■ DATA SECTION ■
(* ===== verification/HttpParseProof.v ===== *)
(** * Properties of the HTTP session filter

    The incremental checksum update keeps a checksummed header valid; [xdp_prog1]
    drops exactly the segments of a session marked by user space, at most 11 of them,
    and never leaves its packet; [http_filter] keeps the first HTTP packet of a session
    and drops the later ones. *)

From S2P Require Import Prelude Packet HttpSimple HttpParse.

(** ** The incremental checksum *)

Lemma lnot16 x : 0 <= x < 2 ^ 16 -> Z.land (Z.lnot x) 0xFFFF = 0xFFFF - x.
Proof.
  intros H. change 0xFFFF with (2 ^ 16 - 1) at 1. rewrite land_low by lia.
  unfold Z.lnot. symmetry. apply Z.mod_unique with (-1); lia.
Qed.

(** The new checksum is the old one plus the old field minus the new one, modulo
    [2^16 - 1]; it is 0xFFFF only when the folded sum is zero. *)
Lemma csum_update_spec c m m' :
  0 <= c < 2 ^ 16 -> 0 <= m < 2 ^ 16 -> 0 <= m' < 2 ^ 16 ->
  let c' := csum_incremental_update_modified c m m' in
  0 <= c' < 2 ^ 16 /\ (exists q, c' = c + m - m' + 0xFFFF * q) /\
  (c' = 0xFFFF <-> c = 0xFFFF /\ m = 0xFFFF /\ m' = 0).
Proof.
  intros Hc Hm Hm'. unfold csum_incremental_update_modified. rewrite !lnot16 by done.
  set (s := 0xFFFF - c + (0xFFFF - m) + m'). assert (Hs : 0 <= s <= 3 * 0xFFFF) by lia.
  assert (Z.land s 0xFFFF = s mod 2 ^ 16) as -> by (change 0xFFFF with (2 ^ 16 - 1); apply land_low; lia).
  rewrite !Z.shiftr_div_pow2 by lia.
  pose proof (Z.div_mod s (2 ^ 16) ltac:(lia)) as E1.
  pose proof (Z.mod_pos_bound s (2 ^ 16) ltac:(lia)) as B1.
  set (h := s / 2 ^ 16) in *. set (l := s mod 2 ^ 16) in *.
  assert (Hh : 0 <= h <= 2) by lia.
  set (g := (h + l) / 2 ^ 16).
  assert (Hg : (g = 0 /\ h + l < 2 ^ 16) \/ (g = 1 /\ 2 ^ 16 <= h + l)).
  { destruct (Z.ltb_spec (h + l) (2 ^ 16)).
    - left. split; [apply Z.div_small; lia|done].
    - right. split; [symmetry; apply Z.div_unique with (h + l - 2 ^ 16); lia|done]. }
  assert (Hr : u16 (Z.lnot (h + l + g)) = 0xFFFF - (h + l + g) + 2 ^ 16 * g).
  { unfold u16, Z.lnot. symmetry. apply Z.mod_unique with (- 1 - g); lia. }
  cbv zeta. rewrite Hr. split; [lia|]. split; [exists (h + g - 1); lia|]. lia.
Qed.

(** Replacing a 16-bit word of a checksummed header and updating its checksum with
    [csum_incremental_update_modified] keeps the header valid, as long as the new
    header is not all zero apart from the checksum. *)
Theorem csum_update_keeps_valid c m m' l1 l2 :
  Forall (fun w => 0 <= w < 2 ^ 16) (c :: m :: m' :: l1 ++ l2) ->
  0 < zsum (l1 ++ m' :: l2) ->
  csum_valid (c :: l1 ++ m :: l2) ->
  csum_valid (csum_incremental_update_modified c m m' :: l1 ++ m' :: l2).
Proof.
  rewrite !Forall_cons, Forall_app. intros (Hc & Hm & Hm' & H1 & H2) Hp Hv.
  destruct (csum_update_spec c m m' Hc Hm Hm') as (Hr & [q Hq] & _).
  set (c' := csum_incremental_update_modified c m m') in *. clearbody c'.
  rewrite csum_valid_iff in Hv by (rewrite Forall_cons, Forall_app, Forall_cons; auto).
  rewrite csum_valid_iff by (rewrite Forall_cons, Forall_app, Forall_cons; auto).
  change (zsum (c' :: ?l)) with (c' + zsum l). change (zsum (c :: ?l)) with (c + zsum l) in Hv.
  rewrite zsum_app in Hp, Hv |- *.
  change (zsum (m' :: l2)) with (m' + zsum l2) in *. change (zsum (m :: l2)) with (m + zsum l2) in Hv.
  split; [lia|]. destruct Hv as [_ Hv].
  replace (c' + (zsum l1 + (m' + zsum l2))) with (c + (zsum l1 + (m + zsum l2)) + q * 0xFFFF) by lia.
  by rewrite Z_mod_plus_full.
Qed.

(** The whole-header check of a rewritten word: 0x4500 replaced by 0x4600. *)
Lemma csum_update_keeps_valid_witness :
  csum_valid [0xB9FD; 0x4500; 0x0102] /\
  csum_valid [csum_incremental_update_modified 0xB9FD 0x4500 0x4600; 0x4600; 0x0102].
Proof.
  split; [reflexivity|].
  apply (csum_update_keeps_valid 0xB9FD 0x4500 0x4600 [] [0x0102]); [|reflexivity|reflexivity].
  repeat (constructor; [lia|]). constructor.
Defined.

(** When the field does not change, neither does the checksum, except that 0xFFFF
    becomes 0, the other representation of zero. *)
Lemma csum_update_same c m :
  0 <= c < 2 ^ 16 -> 0 <= m < 2 ^ 16 ->
  csum_incremental_update_modified c m m = if c =? 0xFFFF then 0 else c.
Proof.
  intros Hc Hm. destruct (csum_update_spec c m m Hc Hm Hm) as (Hr & [q Hq] & Hz).
  set (c' := csum_incremental_update_modified c m m) in *. clearbody c'.
  destruct (Z.eqb_spec c 0xFFFF); lia.
Qed.
Fixpoint hash_from (n : nat) (i : Z) (name : list Z) (hash : Z) : Z :=
  match n with
  | O => hash
  | S n' => hash_from n' (i + 1) name
              (partial_name_hash (nls_tolower (default 0 (name !! Z.to_nat i))) hash)
  end.

Definition sfs_ci_hash (q : qstr) : Z * qstr :=
  let hash := hash_from (Z.to_nat (q_len q)) 0 (q_name q) init_name_hash in
  (0, Qstr (q_name q) (q_len q) (end_name_hash hash)).

(** [memcpy(a->name, b->name, a->len)]. *)
Definition copy_name (a b : qstr) : qstr :=
  Qstr (take (Z.to_nat (q_len a)) (q_name b) ++ drop (Z.to_nat (q_len a)) (q_name a)) (q_len a) (q_hash a).

Definition sfs_ci_compare (a b : qstr) : Z * qstr :=
  if (q_len a =? q_len b) && (nls_strnicmp (q_name a) (q_name b) (q_len a) =? 0)
  then (0, copy_name a b)
  else (1, a).
End Names.

Definition sfs_delete_dentry (d : Z) : Z := 1.

(** ** The /proc file (days 4 to 11)

    [sfs_debug_read] writes the whole text to [buf] and returns how much of it, from
    [offset] on, belongs to this read: the start ([*beginBuffer - buf]), the length,
    and whether it set [*eof]. *)

Definition DEBUG_TEXT : string :=
  "Display Debugging Information" +:+ String "010" (
  "-----------------------------" +:+ String "010" EmptyString).

Definition sfs_debug_read (offset count : Z) : Z * Z * bool :=
  let beginBuffer := offset in
  let length := Z.of_nat (String.length DEBUG_TEXT) in
  let eof := offset + count >=? length in
  if length <? offset then (beginBuffer, 0, true)
  else
    let length := length - offset in
    (beginBuffer, (if length >? count then count else length), eof).

(** ** Loading and unloading the module (days 3 to 11) *)

Record module := Module_ {
  sample_parm : Z;
  proc_fs_samplefs : bool;      (* the directory pointer is not NULL *)
  proc_entries : list string;   (* entries that exist under /proc *)
  registered : bool
}.

Definition sfs_proc_init (mkdir_ok : bool) (m : module) : module :=
  if mkdir_ok
  then Module_ (sample_parm m) true ("samplefs/DebugData" :: "samplefs" :: proc_entries m) (registered m)
  else Module_ (sample_parm m) false (proc_entries m) (registered m).
Definition sfs_proc_clean (m : module) : module :=
  if proc_fs_samplefs m
  then Module_ (sample_parm m) true
         (filter (fun e => e <> "samplefs/DebugData" /\ e <> "samplefs") (proc_entries m)) (registered m)
  else m.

■ DIRECTIONS ■
Word for word, repeat the data from its first line through the line with "(** ** The incremental checksum *)", including both of those lines and no others.

■ SOLUTION FOR THIS PROBLEM ■
(* ===== verification/HttpParseProof.v ===== *)
(** * Properties of the HTTP session filter

    The incremental checksum update keeps a checksummed header valid; [xdp_prog1]
    drops exactly the segments of a session marked by user space, at most 11 of them,
    and never leaves its packet; [http_filter] keeps the first HTTP packet of a session
    and drops the later ones. *)

From S2P Require Import Prelude Packet HttpSimple HttpParse.

(** ** The incremental checksum *)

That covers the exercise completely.